**Work instructions:** Within the material below, locate the line with "destruct (malloc_law s.(heap)" and the line with "Hl. by apply Hlive.", then return those two lines and all lines between them, exactly as written.
───── Supplied records ─────
(** Nodes outside the segment do not matter. *)
Lemma seg_frame m m' l : forall p q, (forall a, a ∈ l.*1 -> m' !! a = m !! a) -> seg m p l q -> seg m' p l q.
Proof.
  induction l as [|[a d] l IH]; intros p q Hf; cbn; [done|].
  intros (-> & Ha & nx & Hm & Hs). split; [done|]. split; [done|]. exists nx. split.
  - rewrite Hf; [done|]. left.
  - apply IH; [|done]. intros b Hb. apply Hf. by right.
Qed.

Lemma seg_head m p a d l q : seg m p ((a, d) :: l) q -> p = a /\ p <> 0 /\ exists nx, m !! p = Some (mkNode d nx) /\ seg m nx l q.
Proof. intros (-> & ? & ?). done. Qed.

Lemma seg_null m l q : seg m 0 l q -> l = [] .
Proof. destruct l as [|[a d] l]; [done|]. intros (<- & ? & _). done. Qed.

Lemma seg_elem m p l q a : seg m p l q -> a ∈ l.*1 -> is_Some (m !! a).
Proof.
  revert p. induction l as [|[b d] l IH]; intros p; cbn.
  - intros _ Ha. by apply elem_of_nil in Ha.
  - intros (-> & Hb & nx & Hm & Hs) [->|Ha]%elem_of_cons; [by rewrite Hm|by eapply IH].
Qed.

(** A list has no more nodes than the store. *)
Lemma seg_size m p l q : seg m p l q -> NoDup l.*1 -> (length l <= size m)%nat.
Proof.
  intros Hs Hnd. rewrite <- (length_fmap fst), <- (size_list_to_set (C := gset Z)), <- size_dom by done.
  apply subseteq_size. intros a Ha%elem_of_list_to_set. apply elem_of_dom. by eapply seg_elem.
Qed.

Lemma last_addr_snoc l a d : last_addr (l ++ [(a, d)]) = a.
Proof. unfold last_addr. by rewrite last_snoc. Qed.

(** Redirecting the last node's [next]. *)
Lemma seg_set_last m p l a d q r :
  NoDup (l ++ [(a, d)]).*1 -> seg m p (l ++ [(a, d)]) q ->
  exists nx, m !! a = Some (mkNode d nx) /\ seg (<[a := mkNode d r]> m) p (l ++ [(a, d)]) r.
Proof.
  intros Hnd Hs. apply seg_app in Hs as (p' & Hs1 & -> & Ha & nx & Hm & Hq).
  exists nx. split; [done|]. apply seg_app. exists a. split.
  - eapply seg_frame; [|exact Hs1]. intros b Hb. rewrite lookup_insert_ne; [done|].
    intros <-. rewrite fmap_app in Hnd. apply NoDup_app in Hnd as (_ & Hnd & _).
    apply (Hnd a Hb). left.
  - cbn. split; [done|]. split; [done|]. exists r. by rewrite lookup_insert_eq.
Qed.

(** ** Adding *)
Lemma add_rep data s ll l : ll_rep s ll l ->
  exists s' ll' r, linkedlist_add data s ll = Ret (s', ll', r) /\
    ((r = - ENOMEM /\ ll_rep s' ll' l) \/ (r = 0 /\ exists a, ll_rep s' ll' (l ++ [(a, data)]))).
Proof.
  intros [Hseg Hend Hnd Hlive Hnodes Hwf]. unfold linkedlist_add, new_node.
  destruct (malloc_law s.(heap) sizeof_LinkedListNode Hwf ltac:(unfold sizeof_LinkedListNode; lia))
    as (h' & p & -> & Hwf' & Hp).
  destruct l as [|x l0] eqn:El using rev_ind.
  - (* the list is empty *)
    clear IHl0 || idtac. cbn in Hend. rewrite Hend. cbn [Z.eqb negb]. rewrite !bind_Ret. cbn [fst snd heap nodes].
    cbn in Hseg. destruct Hp as [[-> Hl]|(Hp0 & Hf & Hl)].
    + eexists _, _, _. split; [reflexivity|]. left. split; [done|].
      split; cbn; try done; [set_solver|intros a Ha; rewrite Hl; by apply Hnodes].
    + rewrite (proj2 (Z.eqb_neq p 0)) by done. eexists _, _, _. split; [reflexivity|]. right. split; [done|].
      exists p. cbn [root end_ heap nodes app]. split; cbn [root end_ heap nodes]; try done.
      * cbn. split; [done|]. split; [done|]. exists 0. by rewrite lookup_insert_eq.
      * cbn. apply NoDup_singleton.
      * intros a. cbn. intros ->%list_elem_of_singleton. by rewrite Hl, decide_True.
      * intros a Ha. rewrite Hl. case_decide; [done|].
        rewrite lookup_insert_ne in Ha by done. by apply Hnodes.
  - (* it ends with [x] *)
    destruct x as [e d]. rewrite last_addr_snoc in Hend. rewrite Hend.
    assert (He0 : e <> 0).
    { apply seg_app in Hseg as (? & _ & _ & ? & _). done. }
    assert (Hle : live s.(heap) e = Some sizeof_LinkedListNode).
    { apply Hlive. rewrite fmap_app. apply elem_of_app. right. left. }
    rewrite (proj2 (Z.eqb_neq e 0)) by done. cbn [negb]. rewrite !bind_Ret. cbn [fst snd].
    destruct (seg_set_last _ _ _ _ _ _ p Hnd Hseg) as (nx & Hm & Hs').
    unfold set_next, read_node. cbn [nodes heap]. rewrite Hm. cbn [deref]. rewrite !bind_Ret. cbn [node_data].
    destruct Hp as [[-> Hl]|(Hp0 & Hf & Hl)].
    + rewrite Z.eqb_refl. eexists _, _, _. split; [reflexivity|]. left. split; [done|].
      split; cbn [root end_ heap nodes]; try done.
      * by rewrite last_addr_snoc.
      * intros a Ha. rewrite Hl. by apply Hlive.
      * intros a Ha. rewrite Hl. destruct (decide (a = e)) as [->|]; [congruence|].
        rewrite lookup_insert_ne in Ha by done. by apply Hnodes.
    + rewrite (proj2 (Z.eqb_neq p 0)) by done. eexists _, _, _. split; [reflexivity|]. right. split; [done|].
      exists p. cbn [root end_ heap nodes].
      assert (Hpn : p ∉ (l0 ++ [(e, d)]).*1) by (intros Hin; apply Hlive in Hin; congruence).
      split; cbn [root end_ heap nodes].
      * apply seg_app. exists p. split.
        -- eapply seg_frame; [|exact Hs']. intros a Ha. rewrite lookup_insert_ne; [done|]. by intros <-.
        -- cbn. split; [done|]. split; [done|]. exists 0. by rewrite lookup_insert_eq.
      * by rewrite last_addr_snoc.
      * rewrite fmap_app. apply NoDup_app. split; [done|]. split; [|apply NoDup_singleton].
        intros a Ha. cbn. intros ->%list_elem_of_singleton. done.
      * intros a. rewrite fmap_app, elem_of_app. cbn. rewrite list_elem_of_singleton, Hl.
        intros [Ha| ->]; case_decide; try done. by apply Hlive.
      * intros a Ha. rewrite Hl. case_decide; [done|].
        rewrite lookup_insert_ne in Ha by done. destruct (decide (a = e)) as [->|]; [congruence|].
        rewrite lookup_insert_ne in Ha by done. by apply Hnodes.
      * done.
Qed.
(** ** Removing *)

Lemma fst_split (l1 : list (Z * Z)) n d l2 :
  NoDup (l1 ++ (n, d) :: l2).*1 -> NoDup (l1 ++ l2).*1 /\ (n ∉ (l1 ++ l2).*1) /\
  forall a, a ∈ (l1 ++ l2).*1 -> a ∈ (l1 ++ (n, d) :: l2).*1.
Proof.
  rewrite !fmap_app. cbn. intros (Ha & Hb & Hc)%NoDup_app. apply NoDup_cons in Hc as [Hc Hd].
  split; [|split].
  - apply NoDup_app. split; [done|]. split; [|done]. intros x Hx Hx'. apply (Hb x Hx). by right.
  - intros [Hn|Hn]%elem_of_app; [|done]. apply (Hb n Hn). left.
  - intros a. rewrite !elem_of_app, elem_of_cons. tauto.
Qed.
─────
**Task result:**
  destruct (malloc_law s.(heap) sizeof_LinkedListNode Hwf ltac:(unfold sizeof_LinkedListNode; lia))
    as (h' & p & -> & Hwf' & Hp).
  destruct l as [|x l0] eqn:El using rev_ind.
  - (* the list is empty *)
    clear IHl0 || idtac. cbn in Hend. rewrite Hend. cbn [Z.eqb negb]. rewrite !bind_Ret. cbn [fst snd heap nodes].
    cbn in Hseg. destruct Hp as [[-> Hl]|(Hp0 & Hf & Hl)].
    + eexists _, _, _. split; [reflexivity|]. left. split; [done|].
      split; cbn; try done; [set_solver|intros a Ha; rewrite Hl; by apply Hnodes].
    + rewrite (proj2 (Z.eqb_neq p 0)) by done. eexists _, _, _. split; [reflexivity|]. right. split; [done|].
      exists p. cbn [root end_ heap nodes app]. split; cbn [root end_ heap nodes]; try done.
      * cbn. split; [done|]. split; [done|]. exists 0. by rewrite lookup_insert_eq.
      * cbn. apply NoDup_singleton.
      * intros a. cbn. intros ->%list_elem_of_singleton. by rewrite Hl, decide_True.
      * intros a Ha. rewrite Hl. case_decide; [done|].
        rewrite lookup_insert_ne in Ha by done. by apply Hnodes.
  - (* it ends with [x] *)
    destruct x as [e d]. rewrite last_addr_snoc in Hend. rewrite Hend.
    assert (He0 : e <> 0).
    { apply seg_app in Hseg as (? & _ & _ & ? & _). done. }
    assert (Hle : live s.(heap) e = Some sizeof_LinkedListNode).
    { apply Hlive. rewrite fmap_app. apply elem_of_app. right. left. }
    rewrite (proj2 (Z.eqb_neq e 0)) by done. cbn [negb]. rewrite !bind_Ret. cbn [fst snd].
    destruct (seg_set_last _ _ _ _ _ _ p Hnd Hseg) as (nx & Hm & Hs').
    unfold set_next, read_node. cbn [nodes heap]. rewrite Hm. cbn [deref]. rewrite !bind_Ret. cbn [node_data].
    destruct Hp as [[-> Hl]|(Hp0 & Hf & Hl)].
    + rewrite Z.eqb_refl. eexists _, _, _. split; [reflexivity|]. left. split; [done|].
      split; cbn [root end_ heap nodes]; try done.
      * by rewrite last_addr_snoc.
      * intros a Ha. rewrite Hl. by apply Hlive.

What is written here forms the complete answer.